## DESCRIPTION OF THE TASK
Given the records below, pull every line with the word "returns" into the answer.
--- START ---
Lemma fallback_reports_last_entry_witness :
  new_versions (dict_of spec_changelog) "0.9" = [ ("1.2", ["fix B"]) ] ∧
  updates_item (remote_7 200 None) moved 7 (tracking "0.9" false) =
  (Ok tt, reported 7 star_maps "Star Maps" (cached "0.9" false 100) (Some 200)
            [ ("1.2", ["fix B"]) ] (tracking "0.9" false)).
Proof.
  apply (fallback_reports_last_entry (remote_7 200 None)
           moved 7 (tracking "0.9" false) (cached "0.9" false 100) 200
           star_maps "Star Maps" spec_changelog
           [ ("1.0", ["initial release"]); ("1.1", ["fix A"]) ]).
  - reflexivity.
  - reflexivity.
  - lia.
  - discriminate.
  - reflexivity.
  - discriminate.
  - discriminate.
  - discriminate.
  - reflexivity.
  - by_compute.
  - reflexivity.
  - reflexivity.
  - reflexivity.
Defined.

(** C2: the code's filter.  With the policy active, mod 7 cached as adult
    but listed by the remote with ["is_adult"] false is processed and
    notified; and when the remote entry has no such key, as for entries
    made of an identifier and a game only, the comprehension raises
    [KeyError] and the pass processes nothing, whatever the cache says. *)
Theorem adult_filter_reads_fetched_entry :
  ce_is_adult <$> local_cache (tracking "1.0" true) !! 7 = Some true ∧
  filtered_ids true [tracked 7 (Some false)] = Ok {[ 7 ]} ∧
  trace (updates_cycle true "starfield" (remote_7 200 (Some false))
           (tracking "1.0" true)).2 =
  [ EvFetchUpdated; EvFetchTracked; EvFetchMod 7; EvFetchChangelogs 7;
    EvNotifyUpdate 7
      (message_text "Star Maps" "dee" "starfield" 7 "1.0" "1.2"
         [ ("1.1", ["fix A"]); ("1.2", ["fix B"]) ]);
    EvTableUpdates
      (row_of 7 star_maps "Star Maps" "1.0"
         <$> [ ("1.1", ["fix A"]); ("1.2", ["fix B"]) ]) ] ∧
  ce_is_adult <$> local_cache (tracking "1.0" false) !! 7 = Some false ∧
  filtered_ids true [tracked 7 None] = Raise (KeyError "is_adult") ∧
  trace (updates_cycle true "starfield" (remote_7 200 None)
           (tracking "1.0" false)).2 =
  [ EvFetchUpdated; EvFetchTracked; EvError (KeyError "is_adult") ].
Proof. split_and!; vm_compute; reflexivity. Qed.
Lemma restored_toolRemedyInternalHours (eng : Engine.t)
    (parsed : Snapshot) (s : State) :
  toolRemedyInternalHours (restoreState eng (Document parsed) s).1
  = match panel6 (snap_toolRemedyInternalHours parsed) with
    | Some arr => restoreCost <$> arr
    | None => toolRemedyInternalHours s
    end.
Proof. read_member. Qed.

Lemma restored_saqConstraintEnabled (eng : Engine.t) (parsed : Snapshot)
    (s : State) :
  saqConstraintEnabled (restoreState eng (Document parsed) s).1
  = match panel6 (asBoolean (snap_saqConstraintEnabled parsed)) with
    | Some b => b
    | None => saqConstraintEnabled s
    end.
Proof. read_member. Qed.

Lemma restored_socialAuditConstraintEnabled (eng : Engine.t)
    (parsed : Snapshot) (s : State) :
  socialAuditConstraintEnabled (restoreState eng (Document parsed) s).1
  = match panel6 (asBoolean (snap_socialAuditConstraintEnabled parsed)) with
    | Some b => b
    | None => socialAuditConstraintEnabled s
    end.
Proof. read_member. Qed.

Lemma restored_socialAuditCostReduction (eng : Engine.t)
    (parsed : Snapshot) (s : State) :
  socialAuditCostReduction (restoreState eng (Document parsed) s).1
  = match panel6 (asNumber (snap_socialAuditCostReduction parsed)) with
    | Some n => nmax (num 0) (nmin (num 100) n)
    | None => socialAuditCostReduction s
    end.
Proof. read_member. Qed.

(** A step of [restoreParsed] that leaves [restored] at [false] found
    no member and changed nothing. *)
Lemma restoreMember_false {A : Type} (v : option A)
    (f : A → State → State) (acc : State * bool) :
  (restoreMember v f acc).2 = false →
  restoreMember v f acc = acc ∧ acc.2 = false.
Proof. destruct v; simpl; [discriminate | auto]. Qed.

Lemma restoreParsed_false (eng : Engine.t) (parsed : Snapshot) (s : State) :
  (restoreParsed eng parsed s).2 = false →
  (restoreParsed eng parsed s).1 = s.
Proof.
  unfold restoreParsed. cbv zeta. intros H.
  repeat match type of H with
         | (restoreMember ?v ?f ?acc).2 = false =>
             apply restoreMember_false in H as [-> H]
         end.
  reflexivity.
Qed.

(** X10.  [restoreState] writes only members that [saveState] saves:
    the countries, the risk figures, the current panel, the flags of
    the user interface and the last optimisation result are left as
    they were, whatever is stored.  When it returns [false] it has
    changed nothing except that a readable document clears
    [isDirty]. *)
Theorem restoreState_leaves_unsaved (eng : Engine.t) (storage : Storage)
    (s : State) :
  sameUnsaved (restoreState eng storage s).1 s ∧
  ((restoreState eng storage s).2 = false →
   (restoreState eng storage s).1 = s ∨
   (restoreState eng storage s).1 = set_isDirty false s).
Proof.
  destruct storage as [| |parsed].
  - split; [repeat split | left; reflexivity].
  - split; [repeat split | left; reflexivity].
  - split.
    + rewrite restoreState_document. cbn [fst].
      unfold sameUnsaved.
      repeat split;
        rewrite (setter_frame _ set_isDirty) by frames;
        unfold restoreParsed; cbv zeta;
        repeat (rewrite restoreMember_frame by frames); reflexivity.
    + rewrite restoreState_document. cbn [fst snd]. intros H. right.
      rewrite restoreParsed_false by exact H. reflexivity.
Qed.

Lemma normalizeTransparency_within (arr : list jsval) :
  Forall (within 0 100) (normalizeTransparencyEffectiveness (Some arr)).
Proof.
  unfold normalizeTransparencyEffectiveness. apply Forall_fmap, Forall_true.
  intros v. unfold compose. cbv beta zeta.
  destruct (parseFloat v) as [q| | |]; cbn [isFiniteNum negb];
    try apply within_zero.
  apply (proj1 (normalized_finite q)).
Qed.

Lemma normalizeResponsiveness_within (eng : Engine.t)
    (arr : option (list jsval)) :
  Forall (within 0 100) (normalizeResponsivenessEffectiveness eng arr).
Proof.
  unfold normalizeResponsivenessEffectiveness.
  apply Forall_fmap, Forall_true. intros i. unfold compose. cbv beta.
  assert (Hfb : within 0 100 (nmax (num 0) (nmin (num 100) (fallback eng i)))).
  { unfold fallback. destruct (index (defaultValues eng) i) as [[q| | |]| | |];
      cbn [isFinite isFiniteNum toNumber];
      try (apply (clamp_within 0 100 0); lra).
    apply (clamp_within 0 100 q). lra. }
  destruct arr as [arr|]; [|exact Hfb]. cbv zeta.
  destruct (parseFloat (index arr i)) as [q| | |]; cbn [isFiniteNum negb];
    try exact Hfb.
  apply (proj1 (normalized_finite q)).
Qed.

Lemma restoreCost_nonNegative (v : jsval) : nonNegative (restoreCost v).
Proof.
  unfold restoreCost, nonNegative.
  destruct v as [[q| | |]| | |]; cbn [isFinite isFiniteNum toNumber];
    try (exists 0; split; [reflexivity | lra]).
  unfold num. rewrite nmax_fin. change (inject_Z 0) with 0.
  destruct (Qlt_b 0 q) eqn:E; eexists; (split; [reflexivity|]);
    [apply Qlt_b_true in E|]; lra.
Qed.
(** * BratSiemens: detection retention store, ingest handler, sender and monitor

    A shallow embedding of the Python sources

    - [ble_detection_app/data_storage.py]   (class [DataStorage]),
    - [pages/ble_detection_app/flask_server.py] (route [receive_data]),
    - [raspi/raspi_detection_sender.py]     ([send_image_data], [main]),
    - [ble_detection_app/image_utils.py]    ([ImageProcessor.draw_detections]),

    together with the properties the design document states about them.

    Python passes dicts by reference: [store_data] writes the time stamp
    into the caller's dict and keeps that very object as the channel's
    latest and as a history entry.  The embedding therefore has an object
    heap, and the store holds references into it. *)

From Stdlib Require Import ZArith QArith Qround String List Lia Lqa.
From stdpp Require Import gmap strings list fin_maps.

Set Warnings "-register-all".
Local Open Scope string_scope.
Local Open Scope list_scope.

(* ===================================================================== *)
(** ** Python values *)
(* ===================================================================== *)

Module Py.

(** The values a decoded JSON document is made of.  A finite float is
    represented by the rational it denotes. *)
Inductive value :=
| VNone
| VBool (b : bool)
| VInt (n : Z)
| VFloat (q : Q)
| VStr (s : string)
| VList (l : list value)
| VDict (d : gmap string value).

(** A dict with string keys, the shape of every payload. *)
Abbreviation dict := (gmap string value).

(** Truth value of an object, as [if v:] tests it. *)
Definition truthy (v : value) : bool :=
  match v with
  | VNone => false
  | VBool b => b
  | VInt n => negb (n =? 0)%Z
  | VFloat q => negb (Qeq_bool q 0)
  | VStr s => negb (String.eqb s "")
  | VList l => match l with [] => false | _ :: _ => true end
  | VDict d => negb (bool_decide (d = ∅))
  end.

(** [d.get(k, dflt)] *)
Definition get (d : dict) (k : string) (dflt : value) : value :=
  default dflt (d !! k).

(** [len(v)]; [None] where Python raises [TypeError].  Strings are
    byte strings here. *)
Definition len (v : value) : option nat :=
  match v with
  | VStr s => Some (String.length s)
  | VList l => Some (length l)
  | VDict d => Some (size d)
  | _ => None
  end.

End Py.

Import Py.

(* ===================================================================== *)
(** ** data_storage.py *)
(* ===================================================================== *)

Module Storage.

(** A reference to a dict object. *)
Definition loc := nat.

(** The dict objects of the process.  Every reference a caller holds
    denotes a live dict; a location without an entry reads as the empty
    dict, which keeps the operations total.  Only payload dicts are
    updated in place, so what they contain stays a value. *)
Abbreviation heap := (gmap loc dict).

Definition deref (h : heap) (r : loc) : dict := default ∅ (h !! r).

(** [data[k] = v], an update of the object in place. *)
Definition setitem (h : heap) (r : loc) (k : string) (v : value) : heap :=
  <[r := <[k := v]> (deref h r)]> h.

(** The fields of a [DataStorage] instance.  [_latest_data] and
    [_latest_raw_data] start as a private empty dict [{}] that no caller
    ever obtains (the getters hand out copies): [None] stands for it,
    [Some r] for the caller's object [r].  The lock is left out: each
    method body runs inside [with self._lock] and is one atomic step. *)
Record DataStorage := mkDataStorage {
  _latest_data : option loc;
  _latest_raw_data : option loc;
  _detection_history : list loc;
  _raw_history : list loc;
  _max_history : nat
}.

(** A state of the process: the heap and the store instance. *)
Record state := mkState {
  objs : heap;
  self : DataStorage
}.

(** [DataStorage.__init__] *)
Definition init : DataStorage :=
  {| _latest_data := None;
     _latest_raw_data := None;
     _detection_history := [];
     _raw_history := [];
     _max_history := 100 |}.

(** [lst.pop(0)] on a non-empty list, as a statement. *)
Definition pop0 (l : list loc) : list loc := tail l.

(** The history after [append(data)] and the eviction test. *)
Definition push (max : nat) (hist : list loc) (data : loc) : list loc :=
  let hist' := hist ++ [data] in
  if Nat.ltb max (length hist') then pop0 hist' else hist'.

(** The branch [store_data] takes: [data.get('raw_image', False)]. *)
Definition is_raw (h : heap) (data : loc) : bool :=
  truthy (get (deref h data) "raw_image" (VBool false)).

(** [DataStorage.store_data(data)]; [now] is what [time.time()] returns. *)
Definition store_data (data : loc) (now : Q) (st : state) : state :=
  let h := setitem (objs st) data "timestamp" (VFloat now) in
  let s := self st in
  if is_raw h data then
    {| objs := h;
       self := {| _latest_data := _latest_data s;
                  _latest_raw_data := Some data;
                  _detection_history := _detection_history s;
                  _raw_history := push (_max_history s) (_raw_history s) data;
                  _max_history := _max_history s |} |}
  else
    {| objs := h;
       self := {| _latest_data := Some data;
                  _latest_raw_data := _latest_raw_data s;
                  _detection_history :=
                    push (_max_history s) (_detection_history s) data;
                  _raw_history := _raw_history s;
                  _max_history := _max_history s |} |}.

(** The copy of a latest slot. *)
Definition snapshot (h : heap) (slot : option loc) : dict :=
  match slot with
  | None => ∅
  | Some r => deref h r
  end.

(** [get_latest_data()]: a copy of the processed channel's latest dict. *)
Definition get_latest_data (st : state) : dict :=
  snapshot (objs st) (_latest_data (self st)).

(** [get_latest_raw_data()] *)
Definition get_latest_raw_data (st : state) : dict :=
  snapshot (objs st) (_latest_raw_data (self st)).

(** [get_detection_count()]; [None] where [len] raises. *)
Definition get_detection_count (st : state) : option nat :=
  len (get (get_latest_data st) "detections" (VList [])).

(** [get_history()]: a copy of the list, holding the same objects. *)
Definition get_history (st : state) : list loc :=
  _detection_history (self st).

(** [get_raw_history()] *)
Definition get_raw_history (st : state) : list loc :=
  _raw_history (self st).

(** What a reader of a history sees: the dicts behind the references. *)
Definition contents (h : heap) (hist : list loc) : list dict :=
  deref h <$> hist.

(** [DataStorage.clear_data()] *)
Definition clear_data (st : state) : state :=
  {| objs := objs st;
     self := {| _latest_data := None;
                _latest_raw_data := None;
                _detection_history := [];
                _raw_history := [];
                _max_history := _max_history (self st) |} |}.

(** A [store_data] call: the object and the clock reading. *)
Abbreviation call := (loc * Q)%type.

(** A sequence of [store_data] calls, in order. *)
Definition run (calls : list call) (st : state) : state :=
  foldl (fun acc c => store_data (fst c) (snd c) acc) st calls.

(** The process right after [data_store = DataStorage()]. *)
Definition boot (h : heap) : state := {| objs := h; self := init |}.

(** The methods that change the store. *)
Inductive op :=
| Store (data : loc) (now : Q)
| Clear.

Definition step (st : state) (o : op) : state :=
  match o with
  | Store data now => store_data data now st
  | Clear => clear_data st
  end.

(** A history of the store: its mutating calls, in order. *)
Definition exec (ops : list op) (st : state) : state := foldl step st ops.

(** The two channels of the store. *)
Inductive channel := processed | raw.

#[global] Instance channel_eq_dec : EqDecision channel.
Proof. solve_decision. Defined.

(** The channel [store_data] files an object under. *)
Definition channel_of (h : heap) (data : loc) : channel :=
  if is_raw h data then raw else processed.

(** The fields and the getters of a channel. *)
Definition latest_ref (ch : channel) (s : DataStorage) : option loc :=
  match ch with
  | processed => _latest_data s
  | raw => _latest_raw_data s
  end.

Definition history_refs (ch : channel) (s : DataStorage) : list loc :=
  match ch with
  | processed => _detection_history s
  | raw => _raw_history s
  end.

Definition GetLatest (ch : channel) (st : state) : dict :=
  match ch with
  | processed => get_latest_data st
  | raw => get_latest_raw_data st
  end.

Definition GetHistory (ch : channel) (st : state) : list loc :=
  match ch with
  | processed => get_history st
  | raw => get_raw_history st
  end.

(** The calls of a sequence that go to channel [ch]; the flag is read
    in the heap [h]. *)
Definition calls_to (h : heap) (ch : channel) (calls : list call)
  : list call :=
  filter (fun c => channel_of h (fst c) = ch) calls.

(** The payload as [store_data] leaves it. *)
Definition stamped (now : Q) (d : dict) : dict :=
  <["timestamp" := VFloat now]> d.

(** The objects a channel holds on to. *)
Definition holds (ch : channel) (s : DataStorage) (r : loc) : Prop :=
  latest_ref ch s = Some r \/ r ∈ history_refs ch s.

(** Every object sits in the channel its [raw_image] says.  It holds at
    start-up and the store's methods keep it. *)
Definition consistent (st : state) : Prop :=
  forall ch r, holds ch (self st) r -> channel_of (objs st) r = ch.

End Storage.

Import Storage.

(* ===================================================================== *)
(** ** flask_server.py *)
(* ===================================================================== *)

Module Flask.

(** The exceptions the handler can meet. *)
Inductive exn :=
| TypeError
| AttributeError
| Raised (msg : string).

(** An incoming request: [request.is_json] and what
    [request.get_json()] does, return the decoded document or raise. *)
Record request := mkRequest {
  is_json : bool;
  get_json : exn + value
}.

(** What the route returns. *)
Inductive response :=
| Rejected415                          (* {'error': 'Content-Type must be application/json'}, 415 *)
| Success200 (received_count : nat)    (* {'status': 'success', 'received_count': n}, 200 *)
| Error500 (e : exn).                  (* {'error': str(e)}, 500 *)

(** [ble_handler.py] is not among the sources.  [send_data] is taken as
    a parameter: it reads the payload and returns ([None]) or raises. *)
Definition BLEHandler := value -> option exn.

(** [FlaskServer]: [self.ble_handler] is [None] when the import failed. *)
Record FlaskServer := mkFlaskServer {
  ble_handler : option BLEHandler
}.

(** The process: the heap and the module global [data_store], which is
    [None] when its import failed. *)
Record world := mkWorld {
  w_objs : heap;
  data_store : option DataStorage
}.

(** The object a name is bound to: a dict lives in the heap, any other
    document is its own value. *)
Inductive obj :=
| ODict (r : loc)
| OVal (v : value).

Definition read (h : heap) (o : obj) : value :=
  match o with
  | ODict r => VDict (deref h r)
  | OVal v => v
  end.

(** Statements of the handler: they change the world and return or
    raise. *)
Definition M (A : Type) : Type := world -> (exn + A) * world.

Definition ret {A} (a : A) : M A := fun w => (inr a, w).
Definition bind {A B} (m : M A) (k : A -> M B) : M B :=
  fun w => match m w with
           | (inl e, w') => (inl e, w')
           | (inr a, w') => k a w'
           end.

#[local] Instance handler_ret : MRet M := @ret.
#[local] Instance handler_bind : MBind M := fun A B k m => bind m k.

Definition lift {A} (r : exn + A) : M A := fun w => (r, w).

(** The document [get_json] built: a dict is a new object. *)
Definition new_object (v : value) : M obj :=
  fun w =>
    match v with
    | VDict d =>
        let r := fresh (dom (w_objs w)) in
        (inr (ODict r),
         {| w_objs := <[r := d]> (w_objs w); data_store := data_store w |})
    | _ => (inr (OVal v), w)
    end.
--- END ---
## TASK RESULT
    they were, whatever is stored.  When it returns [false] it has
(** [DataStorage.store_data(data)]; [now] is what [time.time()] returns. *)
(** What the route returns. *)
    a parameter: it reads the payload and returns ([None]) or raises. *)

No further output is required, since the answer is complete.